- Dataset entries:
(** * CrewAIBuilder (agent-backend/src/build/build_crew.py)

    A shallow embedding of the crew builder: the key-subset lookups over
    the configuration mappings, the five build steps, the step callback
    and the run call, with the socket traffic and the log kept as an
    explicit event trace. *)

From stdpp Require Import gmap strings list.

(** ** Keys and mappings *)

(** [Set[PyObjectId]]: identifiers are strings, a key is a finite set of
    them.  Python compares sets extensionally, which is Leibniz equality
    on [gset]. *)
Definition PyObjectId : Type := string.
Abbreviation Key := (gset string).

(** [key.issubset(k)] and [key == k]. *)
Definition issubset (key k : Key) : bool := bool_decide (key ⊆ k).
Definition key_eq (key k : Key) : bool := bool_decide (key = k).

(** A Python [dict] keeps its entries in insertion order and the loops of
    the builder depend on that order, so a mapping is the list of its
    [items()].  A dict never holds a key twice: [dict_wf]. *)
Abbreviation pydict V := (list (Key * V)).

Definition keys {V} (d : pydict V) : list Key := d.*1.
Definition values {V} (d : pydict V) : list V := d.*2.
Definition dict_wf {V} (d : pydict V) : Prop := NoDup (keys d).

(** [d[k]] read as [d.get(k)]. *)
Fixpoint dict_get {V} (d : pydict V) (k : Key) : option V :=
  match d with
  | [] => None
  | (k', v') :: r => if key_eq k k' then Some v' else dict_get r k
  end.

(** [d[k] = v]: an existing key keeps its position and gets the new
    value, a new key goes to the end. *)
Fixpoint dict_set {V} (d : pydict V) (k : Key) (v : V) : pydict V :=
  match d with
  | [] => [(k, v)]
  | (k', v') :: r =>
      if key_eq k k' then (k', v) :: r else (k', v') :: dict_set r k v
  end.

(** ** The two static lookups *)

Section Lookups.
Context {V : Type}.

(** [match_key]: the values are configuration records or built objects,
    never [None]; the result [None] is the fall-through [return None]. *)
Fixpoint match_key (elements_dict : pydict V) (key : Key) (exact : bool)
  : option V :=
  match elements_dict with
  | [] => None
  | (k, v) :: rest =>
      if exact && key_eq key k then Some v
      else if issubset key k then Some v
      else match_key rest key exact
  end.

(** [search_subordinate_keys]: [results] starts empty and is filled by
    [results[k] = v] in iteration order. *)
Fixpoint search_subordinate_keys_from (results elements_dict : pydict V)
    (key : Key) : pydict V :=
  match elements_dict with
  | [] => results
  | (k, v) :: rest =>
      if issubset key k && negb (key_eq key k)
      then search_subordinate_keys_from (dict_set results k v) rest key
      else search_subordinate_keys_from results rest key
  end.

- Work instruction:
Looking at the entries above, can you reproduce exactly the lines from the one that holds "Fixpoint match_key (elements_dict" through the one that holds "else if issubset key k then Some v", and only those?

- Response to this exercise:
Fixpoint match_key (elements_dict : pydict V) (key : Key) (exact : bool)
  : option V :=
  match elements_dict with
  | [] => None
  | (k, v) :: rest =>
      if exact && key_eq key k then Some v
      else if issubset key k then Some v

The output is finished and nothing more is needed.